IL COMMENTO Arrivederci al censimento

L'ultimo censimento in Croazia si è svolto nel 2011. Foto Kristina Stedul Fabac/PIXSELL

Se c’è un appuntamento che le minoranze nazionali in Croazia, ma anche i popoli in genere nell’Europa sudorientale, attendono con apprensione o almeno con grande interesse, è quello a scadenza decennale con il censimento della popolazione. Come è ormai ben noto, il rilevamento in programma quest’anno in Croazia molto probabilmente non avrà inizio, come previsto, il primo aprile prossimo. Tutto lascia ritenere che il censimento verrà rinviato perlomeno di alcuni mesi, se non addirittura, stando ad alcune valutazioni, anche di sei mesi o un anno. Il motivo principale va ricercato nella pandemia da coronavirus, ma anche nel terremoto che ha colpito la Croazia centrale. In particolare la zona della Banovina, già in piena crisi demografica, si è ulteriormente spopolata visto il numero elevato di sfollati dalle aree terremotate, per cui i dati rilevati ad aprile non sarebbero comunque troppo attendibili. L’ultima parola comunque spetterà al governo e naturalmente al Sabor che dovrà modificare la legge sul censimento. In ogni caso appare ormai quasi certo che il rilevamento non dovrebbe svolgersi prima di giugno. Questo significa che molto probabilmente avrà luogo dopo le elezioni amministrative di maggio. Dall’ottica politica si tratta di un fatto importante perché in alcune zone del Paese, come a Vukovar, il censimento è ormai un argomento di campagna elettorale. Non bisogna scordare infatti che tra i quesiti del rilevamento vi è oltre alla madrelingua, pure l’appartenenza nazionale. Da questo dato dipendono di fatto molti dei diritti delle minoranze, ragion per cui nell’Europa sudorientale spesso il censimento acquisisce un’importanza quasi pari a quella delle elezioni.

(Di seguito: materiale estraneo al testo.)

Definition wl_bulk_sender_on_status (s : sender) (st : status) (now_ms : Z) : sender * bulk_err :=
  if negb (sender_initialized s) then (s, WL_BULK_ERR_NOT_INITIALIZED)
  else if negb (phase_valid (st_phase st)) || negb (status_code_valid (st_code st))
  then (s, WL_BULK_ERR_INVALID_ARG)
  else if negb (st_transfer_id st =? transfer_id (bs_descriptor s)) then (s, WL_BULK_ERR_NOT_FOUND)
  else if negb (in_sender_state s WL_BULK_SENDER_WAIT_STATUS) || bs_retry_wait s
  then (s, WL_BULK_ERR_INVALID_STATE)
  else if (st_phase st =? WL_BULK_PHASE_ABORT) &&
          ((st_code st =? WL_BULK_STATUS_ABORTED) || (st_code st =? WL_BULK_STATUS_TIMED_OUT))
  then on_terminal_status s st
  else if status_is_stale s st then (s, WL_BULK_ERR_NOT_FOUND)
  else if negb (st_phase st =? bs_phase s) || negb (status_chunk_size_matches s st)
  then (protocol_failure s, WL_BULK_ERR_PROTOCOL)
  else
    let s := sender_count ss_statuses_received s <| bs_last_status := st_code st |> in
    if st_code st =? WL_BULK_STATUS_BUSY then
      if negb (st_next_offset st =? bs_next_offset s)
      then (protocol_failure s, WL_BULK_ERR_PROTOCOL)
      else (wait_for_retry (sender_count ss_busy_responses s) now_ms (bs_busy_retry_ms s)
              WL_BULK_STATUS_BUSY, WL_BULK_OK)
    else if st_code st =? WL_BULK_STATUS_OUT_OF_ORDER then on_out_of_order s st
    else if negb (st_code st =? WL_BULK_STATUS_OK) then
      (if st_code st =? WL_BULK_STATUS_ABORTED
       then sender_count ss_aborted (s <| bs_state := WL_BULK_SENDER_ABORTED |>)
       else fail_sender s (st_code st), WL_BULK_OK)
    else on_status_ok s st.

(** The step of [wl_bulk_sender_poll] that makes the action available again. *)
Definition retry_action (s : sender) : sender :=
  sender_count ss_retries (s <| bs_retry_count := u16 (bs_retry_count s + 1) |>)
    <| bs_state := WL_BULK_SENDER_READY |> <| bs_retry_wait := false |> <| bs_wait_interval_ms := 0 |>.

Definition wl_bulk_sender_poll (s : sender) (now_ms : Z) : sender * bulk_err :=
  if negb (sender_initialized s) then (s, WL_BULK_ERR_NOT_INITIALIZED)
  else if negb (in_sender_state s WL_BULK_SENDER_WAIT_STATUS) ||
          negb (deadline_elapsed now_ms (bs_wait_started_at s) (bs_wait_interval_ms s))
  then (s, WL_BULK_OK)
  else if bs_retry_wait s then (retry_action s, WL_BULK_OK)
  else
    let s := wait_for_retry s now_ms 0 WL_BULK_STATUS_TIMED_OUT in
    if in_sender_state s WL_BULK_SENDER_FAILED then (s, WL_BULK_OK)
    else (retry_action s, WL_BULK_OK).

Definition wl_bulk_sender_get_deadline_hint (s : sender) (now_ms : Z) : bulk_err + Z :=
  if negb (sender_initialized s) then inl WL_BULK_ERR_NOT_INITIALIZED
  else inr (if in_sender_state s WL_BULK_SENDER_WAIT_STATUS
            then deadline_remaining now_ms (bs_wait_started_at s) (bs_wait_interval_ms s)
            else WL_BULK_NO_DEADLINE_MS).

Definition wl_bulk_sender_get_result (s : sender) : bulk_err + sender_result :=
  if negb (sender_initialized s) then inl WL_BULK_ERR_NOT_INITIALIZED
  else inr (mk_sender_result (bs_state s) (bs_last_status s) (bs_next_offset s) (bs_retry_count s)).

Definition wl_bulk_sender_get_stats (s : sender) : bulk_err + sender_stats :=
  if negb (sender_initialized s) then inl WL_BULK_ERR_NOT_INITIALIZED else inr (bs_stats s).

Unire l’inevitabile campagna di sensibilizzazione per il censimento delle varie componenti etniche a quella elettorale non è certo il modo migliore per recarsi alle urne in un clima sereno. Certo in un Paese a democrazia ormai consolidata non c’è da temere che si verifichino le tensioni innescatesi a più riprese nel passato (e specie nel ‘91 in Bosnia ed Erzegovina) a ogni scadenza legata al censimento. E sì perché in diverse zone dell’Europa sudorientale, là dove le varie componenti non sono soddisfatte dei loro status, molto spesso anche le elezioni si risolvono in una sorta di rilevamento su base etnica, con i partiti nazionali vincitori assoluti.
Anche là dove i diritti nazionali, minoritari, sono garantiti già bene dagli statuti locali e regionali, la conta, che arriva puntuale ogni decennio, lascia il segno. Alla lunga può contare eccome. Anche se ci sono ben altri indicatori di una presenza culturale e nazionale minoritaria su un territorio. Chissà se questo rinvio possa fungere come un pungolo per la riflessione tra le forze politiche che contano sull’opportunità o meno di procedere con i vecchi mezzi tradizionali di conta o fermarsi un attimo e vedere come si evolve il mondo.